ACTIVITY
For the entries below, the result should be an exact transcription of the lines from the one with "match get d" up to and including the one with "Module heapq.", and only those.

(RECORDS PROVIDED Opens)

(** * Autocomplete trie: a shallow embedding of [src/trie.py]

    The Python class [Trie] owns a tree of [_Node] objects.  Every node is
    referenced by exactly one parent dictionary, so the in-place mutations of
    the source are rendered here as a purely functional rebuild of the path
    from the root to the node that is touched.

    Modelling choices:
    - a character is an [ascii], a word a [string]; comparisons are the
      code-point comparisons of Python;
    - a Python [dict] is an association list in insertion order (the order
      [items()] observes); keys are unique in every real dictionary, which the
      predicate [wf] records;
    - a score is a finite Python float.  Only comparisons and the sign change
      of the sort key are applied to scores; on finite floats these agree with
      the same operations on the rationals they denote, so scores are [Q];
    - the integer counters are [Z]. *)

From Stdlib Require Import List String Ascii ZArith QArith Bool Lia.
From Stdlib Require Import Permutation Sorted.
Import ListNotations.

Close Scope Q_scope.
Open Scope Z_scope.
Open Scope string_scope.
Open Scope list_scope.

Set Implicit Arguments.

(** ** Python dictionaries keyed by one character *)

Module Dict.

Section Ops.
Variable V : Type.

(** [d.get(k)] *)
Fixpoint get (d : list (ascii * V)) (k : ascii) : option V :=
  match d with
  | [] => None
  | (k', v) :: d' => if Ascii.eqb k' k then Some v else get d' k
  end.

(** [k in d] *)
Definition mem (d : list (ascii * V)) (k : ascii) : bool :=
  match get d k with Some _ => true | None => false end.

(** [d[k] = v]: an existing key keeps its position, a new key goes last. *)
Fixpoint set (d : list (ascii * V)) (k : ascii) (v : V) : list (ascii * V) :=
  match d with
  | [] => [(k, v)]
  | (k', v') :: d' =>
      if Ascii.eqb k' k then (k', v) :: d' else (k', v') :: set d' k v
  end.

(** [del d[k]] *)
Fixpoint del (d : list (ascii * V)) (k : ascii) : list (ascii * V) :=
  match d with
  | [] => []
  | (k', v') :: d' =>
      if Ascii.eqb k' k then del d' k else (k', v') :: del d' k
  end.

(** [d.keys()] and [d.values()] *)
Definition keys (d : list (ascii * V)) : list ascii := map fst d.
Definition values (d : list (ascii * V)) : list V := map snd d.

(** truth value of a dictionary: non-empty *)
Definition nonempty (d : list (ascii * V)) : bool :=
  match d with [] => false | _ => true end.

(** the sum of a measure over the values, used to count nodes *)
Definition total (f : V -> nat) (d : list (ascii * V)) : nat :=
  list_sum (map (fun p => f (snd p)) d).
End Ops.

End Dict.

(** ** Python's [sorted] and tuple comparison *)

(** [sorted] is a stable sort that only uses [<]; a stable insertion sort
    computes the same list. *)
Section Sorted.
Variable A : Type.
Variable ltb : A -> A -> bool.

Fixpoint sorted_insert (x : A) (l : list A) : list A :=
  match l with
  | [] => [x]
  | y :: l' => if ltb y x then y :: sorted_insert x l' else x :: y :: l'
  end.

Definition sorted (l : list A) : list A := fold_right sorted_insert [] l.
End Sorted.

(** [(s1, w1) < (s2, w2)] on (float, str) tuples *)
Definition tuple_ltb (a b : Q * string) : bool :=
  match Qcompare (fst a) (fst b) with
  | Lt => true
  | Gt => false
  | Eq => String.ltb (snd a) (snd b)
  end.

(** ** The standard [heapq] module

    [heapq] belongs to Python's library, not to the repository.  It is
    modelled by its documented contract: [heap[0]] is the smallest item,
    [heappush] adds an item, [heappushpop] pushes the item and then removes
    the smallest one.  The heap is represented by its items in ascending
    order; [Trie.complete] only ever reads its length and finally sorts it
    with a key that is total on distinct words, so the layout of the
    underlying array is not observable. *)
Module heapq.

Definition heappush (heap : list (Q * string)) (item : Q * string)
  : list (Q * string) :=
  sorted_insert tuple_ltb item heap.

(** [if heap and heap[0] < item: item, heap[0] = heap[0], item; sift] *)
Definition heappushpop (heap : list (Q * string)) (item : Q * string)
  : list (Q * string) :=
  match heap with
  | [] => heap
  | top :: rest =>
      if tuple_ltb top item then sorted_insert tuple_ltb item rest else heap
  end.

End heapq.

(** ** Nodes and tries *)

#[local] Unset Elimination Schemes.
Inductive _Node : Type :=
  Node_ { next : list (ascii * _Node); end_ : bool; score : Q }.
#[local] Set Elimination Schemes.

(** [_Node()] *)
Definition new_node : _Node := Node_ [] false 0%Q.

Record Trie : Type :=
  mkTrie { root : _Node; _count_words : Z; _count_nodes : Z }.

(** [Trie()] *)
Definition Trie_init : Trie := mkTrie new_node 0 1.

(** *** [_trace] *)

(** The loop of [_trace], with its two variables [node] and [path].  A path
    entry is [(node, incoming character)]; the root entry carries [''],
    rendered as [None]. *)
Fixpoint trace_loop (text : string) (node : _Node)
    (path : list (_Node * option ascii))
  : option _Node * list (_Node * option ascii) :=
  match text with
  | EmptyString => (Some node, path)
  | String ch text' =>
      match Dict.get (next node) ch with
      | None => (None, [])
      | Some nxt => trace_loop text' nxt (path ++ [(nxt, Some ch)])
      end
  end.

Definition _trace (self : Trie) (text : string)
  : option _Node * list (_Node * option ascii) :=
  trace_loop text (root self) [(root self, None)].

(** *** [insert] *)

(** The descent of [insert] from [node] along [word].  The child reached by
    [ch] is the existing one or a fresh [_Node()], in which case
    [_count_nodes] grows; the node is rebuilt around the updated child. *)
Fixpoint insert_loop (word : string) (freq : Q) (node : _Node)
    (count_words count_nodes : Z) : _Node * Z * Z :=
  match word with
  | EmptyString =>
      (Node_ (next node) true freq,
       (if end_ node then count_words else count_words + 1),
       count_nodes)
  | String ch word' =>
      let '(child, cn) :=
        match Dict.get (next node) ch with
        | Some c => (c, count_nodes)
        | None => (new_node, count_nodes + 1)
        end in
      let '(child', cw', cn') := insert_loop word' freq child count_words cn in
      (Node_ (Dict.set (next node) ch child') (end_ node) (score node),
       cw', cn')
  end.

Definition insert (self : Trie) (word : string) (freq : Q) : Trie :=
  let '(r, cw, cn) :=
    insert_loop word freq (root self) (_count_words self) (_count_nodes self) in
  mkTrie r cw cn.

(** *** [remove] *)

(** One iteration of the pruning loop [for i in range(len(path) - 1, 0, -1)]
    at the entries [path[i - 1] = (parent_node, _)] and
    [path[i] = (current_node, current_char)].  [current_node] is the node as
    the iterations below have left it and [running] tells whether the loop
    has not met a [break] yet.  Where the source leaves the parent untouched,
    the parent is relinked to the rebuilt [current_node]. *)
Definition prune_step (parent_node : _Node) (current_char : option ascii)
    (below : _Node * bool * Z) : _Node * bool * Z :=
  let '(current_node, running, count_nodes) := below in
  let relink :=
    match current_char with
    | Some c =>
        Node_ (Dict.set (next parent_node) c current_node)
              (end_ parent_node) (score parent_node)
    | None => parent_node
    end in
  if running then
    if Dict.nonempty (next current_node) || end_ current_node
    then (relink, false, count_nodes)
    else
      match current_char with
      | Some c =>
          if Dict.mem (next parent_node) c
          then (Node_ (Dict.del (next parent_node) c)
                      (end_ parent_node) (score parent_node),
                true, count_nodes - 1)
          else (parent_node, false, count_nodes)
      | None => (parent_node, false, count_nodes)
      end
  else (relink, false, count_nodes).

(** The whole loop, run on the path from its deepest entry upwards.  [last]
    is the node that [remove] has just unmarked, which the last path entry
    refers to. *)
Fixpoint prune (path : list (_Node * option ascii)) (last : _Node)
    (count_nodes : Z) : _Node * bool * Z :=
  match path with
  | [] => (last, true, count_nodes)
  | (parent_node, _) :: tl =>
      match tl with
      | [] => (last, true, count_nodes)
      | (_, current_char) :: _ =>
          prune_step parent_node current_char (prune tl last count_nodes)
      end
  end.

Definition remove (self : Trie) (word : string) : bool * Trie :=
  match _trace self word with
  | (None, _) => (false, self)
  | (Some node, path) =>
      if negb (end_ node) then (false, self)
      else
        let node' := Node_ (next node) false 0%Q in
        let '(r, _, cn) := prune path node' (_count_nodes self) in
        (true, mkTrie r (_count_words self - 1) cn)
  end.

(** *** [contains] *)

Definition contains (self : Trie) (word : string) : bool :=
  match _trace self word with
  | (Some node, _) => end_ node
  | (None, _) => false
  end.

(** *** [complete] *)

(** The nested function [dfs]; [heap] is the closure variable it mutates.
    The recursive call is made on [n.next[c]] for each [c] of the sorted
    keys: [calls] holds, under each key, the visit of the child stored
    under that key, so that looking [c] up in [calls] is the call
    [dfs(n.next[c], ...)] (lemma [dfs_eq]). *)
Fixpoint dfs (k : Z) (n : _Node) (word : string) (heap : list (Q * string))
  : list (Q * string) :=
  let heap1 :=
    if end_ n then
      let pair := (score n, word) in
      if Z.ltb (Z.of_nat (List.length heap)) k then heapq.heappush heap pair
      else heapq.heappushpop heap pair
    else heap in
  let calls := map (fun p => (fst p, dfs k (snd p))) (next n) in
  fold_left
    (fun h c =>
       match Dict.get calls c with
       | Some call => call (word ++ String c "")%string h
       | None => h
       end)
    (sorted Ascii.ltb (Dict.keys (next n))) heap1.

(** the sort key [lambda x: (-x[0], x[1])] *)
Definition key (x : Q * string) : Q * string := (Qopp (fst x), snd x).

Definition key_ltb (x y : Q * string) : bool := tuple_ltb (key x) (key y).

Definition complete (self : Trie) (prefix : string) (k : Z) : list string :=
  match _trace self prefix with
  | (None, _) => []
  | (Some node, _) =>
      let heap := dfs k node prefix [] in
      let results := sorted key_ltb heap in
      map snd results
  end.

(** *** [stats] *)

Fixpoint depth (n : _Node) : nat :=
  match next n with
  | [] => 0%nat
  | _ => (1 + list_max (map (fun p => depth (snd p)) (next n)))%nat
  end.

Definition stats (self : Trie) : Z * nat * Z :=
  (_count_words self, depth (root self), _count_nodes self).

(** *** [items] *)

Fixpoint gather (n : _Node) (text : string) (output : list (string * Q))
  : list (string * Q) :=
  let output1 := if end_ n then output ++ [(text, score n)] else output in
  fold_left
    (fun out (call : ascii * (string -> list (string * Q) -> list (string * Q))) =>
       snd call (text ++ String (fst call) "")%string out)
    (map (fun p => (fst p, gather (snd p))) (next n)) output1.

Definition items (self : Trie) : list (string * Q) := gather (root self) "" [].

(** ** Sequences of calls *)

(** The six public operations, and their effect on the trie.  Only [insert]
    and [remove] assign to a field. *)
Inductive call : Type :=
| Insert (word : string) (freq : Q)
| Remove (word : string)
| Contains (word : string)
| Complete (prefix : string) (k : Z)
| Stats
| Items.

Definition step (self : Trie) (c : call) : Trie :=
  match c with
  | Insert word freq => insert self word freq
  | Remove word => snd (remove self word)
  | Contains _ | Complete _ _ | Stats | Items => self
  end.

Definition run (calls : list call) : Trie := fold_left step calls Trie_init.

(** [insert] of each pair in turn, and [remove] of each word in turn with the
    list of the returned booleans. *)
Definition insert_all (self : Trie) (pairs : list (string * Q)) : Trie :=
  fold_left (fun t p => insert t (fst p) (snd p)) pairs self.

Fixpoint remove_all (self : Trie) (words : list string) : list bool * Trie :=
  match words with
  | [] => ([], self)
  | w :: ws =>
      let '(b, t) := remove self w in
      let '(bs, t') := remove_all t ws in
      (b :: bs, t')
  end.

(** ** Notions used by the statements *)

(** The node reached from [node] by the characters of [text]. *)
Fixpoint trace_node (node : _Node) (text : string) : option _Node :=
  match text with
  | EmptyString => Some node
  | String ch text' =>
      match Dict.get (next node) ch with
      | None => None
      | Some nxt => trace_node nxt text'
      end
  end.

(** The path entries that [_trace] appends below [node]. *)
Fixpoint trace_path (node : _Node) (text : string)
  : list (_Node * option ascii) :=
  match text with
  | EmptyString => []
  | String ch text' =>
      match Dict.get (next node) ch with
      | None => []
      | Some nxt => (nxt, Some ch) :: trace_path nxt text'
      end
  end.

(** The score stored for [word] below [node], if [word] is stored. *)
Definition score_at (node : _Node) (word : string) : option Q :=
  match trace_node node word with
  | Some n => if end_ n then Some (score n) else None
  | None => None
  end.

Definition score_of (self : Trie) (word : string) : option Q :=
  score_at (root self) word.

(** The node that [insert] rebuilds, without the counters. *)
Fixpoint insert_node (word : string) (freq : Q) (node : _Node) : _Node :=
  match word with
  | EmptyString => Node_ (next node) true freq
  | String ch word' =>
      let child :=
        match Dict.get (next node) ch with
        | Some c => c
        | None => new_node
        end in
      Node_ (Dict.set (next node) ch (insert_node word' freq child))
            (end_ node) (score node)
  end.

(RECORDS PROVIDED Closes)

RESULT
  match get d k with Some _ => true | None => false end.

(** [d[k] = v]: an existing key keeps its position, a new key goes last. *)
Fixpoint set (d : list (ascii * V)) (k : ascii) (v : V) : list (ascii * V) :=
  match d with
  | [] => [(k, v)]
  | (k', v') :: d' =>
      if Ascii.eqb k' k then (k', v) :: d' else (k', v') :: set d' k v
  end.

(** [del d[k]] *)
Fixpoint del (d : list (ascii * V)) (k : ascii) : list (ascii * V) :=
  match d with
  | [] => []
  | (k', v') :: d' =>
      if Ascii.eqb k' k then del d' k else (k', v') :: del d' k
  end.

(** [d.keys()] and [d.values()] *)
Definition keys (d : list (ascii * V)) : list ascii := map fst d.
Definition values (d : list (ascii * V)) : list V := map snd d.

(** truth value of a dictionary: non-empty *)
Definition nonempty (d : list (ascii * V)) : bool :=
  match d with [] => false | _ => true end.

(** the sum of a measure over the values, used to count nodes *)
Definition total (f : V -> nat) (d : list (ascii * V)) : nat :=
  list_sum (map (fun p => f (snd p)) d).
End Ops.

End Dict.

(** ** Python's [sorted] and tuple comparison *)

(** [sorted] is a stable sort that only uses [<]; a stable insertion sort
    computes the same list. *)
Section Sorted.
Variable A : Type.
Variable ltb : A -> A -> bool.

Fixpoint sorted_insert (x : A) (l : list A) : list A :=
  match l with
  | [] => [x]
  | y :: l' => if ltb y x then y :: sorted_insert x l' else x :: y :: l'
  end.

Definition sorted (l : list A) : list A := fold_right sorted_insert [] l.
End Sorted.

(** [(s1, w1) < (s2, w2)] on (float, str) tuples *)
Definition tuple_ltb (a b : Q * string) : bool :=
  match Qcompare (fst a) (fst b) with
  | Lt => true
  | Gt => false
  | Eq => String.ltb (snd a) (snd b)
  end.

(** ** The standard [heapq] module

    [heapq] belongs to Python's library, not to the repository.  It is
    modelled by its documented contract: [heap[0]] is the smallest item,
    [heappush] adds an item, [heappushpop] pushes the item and then removes
    the smallest one.  The heap is represented by its items in ascending
    order; [Trie.complete] only ever reads its length and finally sorts it
    with a key that is total on distinct words, so the layout of the
    underlying array is not observable. *)
Module heapq.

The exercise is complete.